OLAP and OLTP in same schema
Ravikanth Beevanapalli, December 02, 2014 - 5:55 pm UTC
Well, I kind of gave an explanation on the similar lines to my architecture team why I suggest to have multiple schema Vs single schema. But i am just a developer in my company, my opinion doesn't weigh much. But the only thing they say is 1) ease of maintenance, just opposite, no multiple users, no views,no synonyms, no user profiles to maintain etc 2) most of the big players like SAP has all their hundreds tables of different kind (OLTP/OLAP) in one monolithic schema.
December 02, 2014 - 6:52 pm UTC
1) no security - very easy.
2) and because they did it that way and made that decision 20 years ago, it must be right in the 21st century and they'd do it that way again for sure.... hmmmm
Yes, having multiple schemas makes you THINK and DESIGN more, that is sort of the idea here. It lets you set up multiple layers of defense.
The goal is not "make it easy for the developer", the goal is "build secure, robust systems". Easy for the developer in this case leads to security holes - holes that could easily be closed. No one said software development was going to be "easy"
You know what would be even easier? Just grant DBA to the application schema. Now it is really easy, I can do anything I want.
But wait, we don't do that (we *used* to, seriously - we *used* to and there probably are still 3rd party products that do)
A reader, December 04, 2014 - 7:21 pm UTC
I developed an application following Tom's rule explained in here
My thought
Karthick, December 09, 2014 - 11:40 am UTC
When we build a house we divide it into different areas. To mention a few…
1. Living room
2. Bed room
3. Bath room
4. Kitchen
What if we don’t have any of this and have one big room. You end up spending less money and time on the construction.
Sit back, put your entire family in a house which does not have any of these partitions and then write down the consequences.
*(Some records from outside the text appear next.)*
Definition set_block_head (p : option loc) (s : FreeList) : FreeList :=
  with_ends p (block_tail_ s) (free_block_head_ s) (free_block_tail_ s) s.
Definition set_block_tail (p : option loc) (s : FreeList) : FreeList :=
  with_ends (block_head_ s) p (free_block_head_ s) (free_block_tail_ s) s.
Definition set_free_head (p : option loc) (s : FreeList) : FreeList :=
  with_ends (block_head_ s) (block_tail_ s) p (free_block_tail_ s) s.
Definition set_free_tail (p : option loc) (s : FreeList) : FreeList :=
  with_ends (block_head_ s) (block_tail_ s) (free_block_head_ s) p s.

(** Dereference: reading a block, assigning to a field of a block. *)
Definition load (p : loc) : ST FreeList Block := λ s,
  match heap s !! p with Some b => (Ok b, s) | None => (Err UB, s) end.

Definition modify_block (p : loc) (f : Block → Block) : ST FreeList unit := λ s,
  match heap s !! p with
  | Some b => (Ok tt, with_heap (<[p := f b]> (heap s)) s)
  | None => (Err UB, s)
  end.

(** [if (p != nullptr) p->field = v;] *)
Definition modify_if (p : option loc) (f : Block → Block) : ST FreeList unit :=
  match p with Some l => modify_block l f | None => mret tt end.

(** [boost::make_local_shared<Block>(...)] *)
Definition make_block (b : Block) : ST FreeList loc := λ s,
  (Ok (fresh_loc s),
   mk_free_list (max_size_bytes s) (offset_bytes s) (min_allocation_size s) (alignment s)
     (lowest_occupied_address_ s) (search_policy_ s)
     (<[fresh_loc s := b]> (heap s)) (S (fresh_loc s))
     (block_head_ s) (block_tail_ s) (free_block_head_ s) (free_block_tail_ s)).

Definition chain_fuel (s : FreeList) : nat := S (fresh_loc s).

Definition ptr_eqb (p q : option loc) : bool := bool_decide (p = q).
Definition is_null (p : option loc) : bool := ptr_eqb p None.

(** [FreeList::align] of the base class [Algorithm]. *)
Definition align (s : FreeList) (addr : Z) : Z :=
  let factor := (u64 (addr + alignment s - 1)) / alignment s in
  u64 (factor * alignment s).

(** [Algorithm::lowest_occupied_address] *)
Definition lowest_occupied_address (s : FreeList) : option Z :=
  match lowest_occupied_address_ s with
  | None => None
  | Some a => Some (u64 (a + offset_bytes s))
  end.

(** The size an allocation request is rounded to. *)
Definition alloc_size_of (s : FreeList) (size_bytes : Z) : Z :=
  align s (if size_bytes <? min_allocation_size s then min_allocation_size s else size_bytes).

Definition init : ST FreeList unit :=
  s ← get_st;
  block ← make_block (mk_block 0 (max_size_bytes s) None None None None);
  modify_st (with_ends (Some block) (Some block) (Some block) (Some block)).

Definition FreeList_new (max_size offset min_alloc align_ : Z) (policy : SearchPolicy)
  : outcome unit * FreeList :=
  let s0 := mk_free_list max_size offset min_alloc align_ None policy ∅ 0%nat None None None None in
  (_ ← check_st (offset mod align_ =? 0) TT_ASSERT; init) s0.
(** [available_addresses] lists exactly the placements [allocate_at_address]
    accepts: the request at an aligned address succeeds iff the address, taken
    relative to the allocator's offset, lies in one of the returned ranges
    (both ends included). *)
Theorem available_addresses_complete b s addr size_bytes :
  reachable b s → valid_at s addr size_bytes →
  ∃ ranges, available_addresses size_bytes s = (Ok ranges, s)
    ∧ ((∃ lo hi, (lo, hi) ∈ ranges ∧ lo <= addr - offset_bytes s <= hi)
       ↔ (allocate_at_address addr size_bytes s).1 = Ok (Some addr)).
Proof.
  intros (l & HI & _)%reachable_Inv Hv. pose proof (inv_rep _ _ HI) as HR.
  pose proof Hv as [Hreq _]. pose proof (inv_cfg _ _ HI) as Hcfg.
  destruct (request_size_spec _ _ Hcfg Hreq) as (Hsz & _).
  eexists. split.
  { unfold available_addresses. rewrite run_get, alloc_size_request by done.
    rewrite (rep_free_head _ _ HR), head_free_frees.
    apply run_available_loop; [eapply linked_free_forward, HR| |done|by apply (frees_bounds s)].
    apply (free_order_fuel s l true HR). }
  simpl. pose proof (run_allocate_at s l addr size_bytes HI Hv) as H. cbv zeta in H.
  set (sz := request_size s size_bytes) in *.
  assert (Hranges : (∃ lo hi, (lo, hi) ∈ (λ x, (saddr x, saddr x + ssize x - sz))
                       <$> filter (λ x, sz <= ssize x) (frees l)
                     ∧ lo <= addr - offset_bytes s <= hi)
                    ↔ ∃ x, x ∈ frees l ∧ fits_at (addr - offset_bytes s) sz x = true).
  { split.
    - intros (lo & hi & (x & [= -> ->] & [Hx1 Hx2]%list_elem_of_filter)%list_elem_of_fmap & ?).
      exists x. split; [done|]. apply fits_at_true. lia.
    - intros (x & Hx & Hfit%fits_at_true). eexists _, _. split; [|shelve].
      apply list_elem_of_fmap. exists x. split; [done|]. apply list_elem_of_filter.
      split; [lia|done]. Unshelve. simpl. lia. }
  rewrite Hranges. destruct (pick_at _ sz _) as [x|] eqn:Hp.
  - destruct H as (l1 & l2 & s' & -> & -> & _). split; [done|]. intros _. exists x.
    by apply pick_at_some.
  - rewrite H. split; [|done]. intros (x & Hx & Hfit).
    apply pick_at_none in Hp. rewrite Forall_forall in Hp. by rewrite Hp in Hfit.
Qed.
The consequences could be alarming.
follow up question
A reader, August 11, 2015 - 9:03 pm UTC
Ok. I lost the battle with my "architecture" experts despite showing this post. I recommended to go with separate tablespaces for OLTP and OLAP. But they want to combine them into once monolithic tablespace. What could be downside of using same tablespace for both OLTP and OLAP?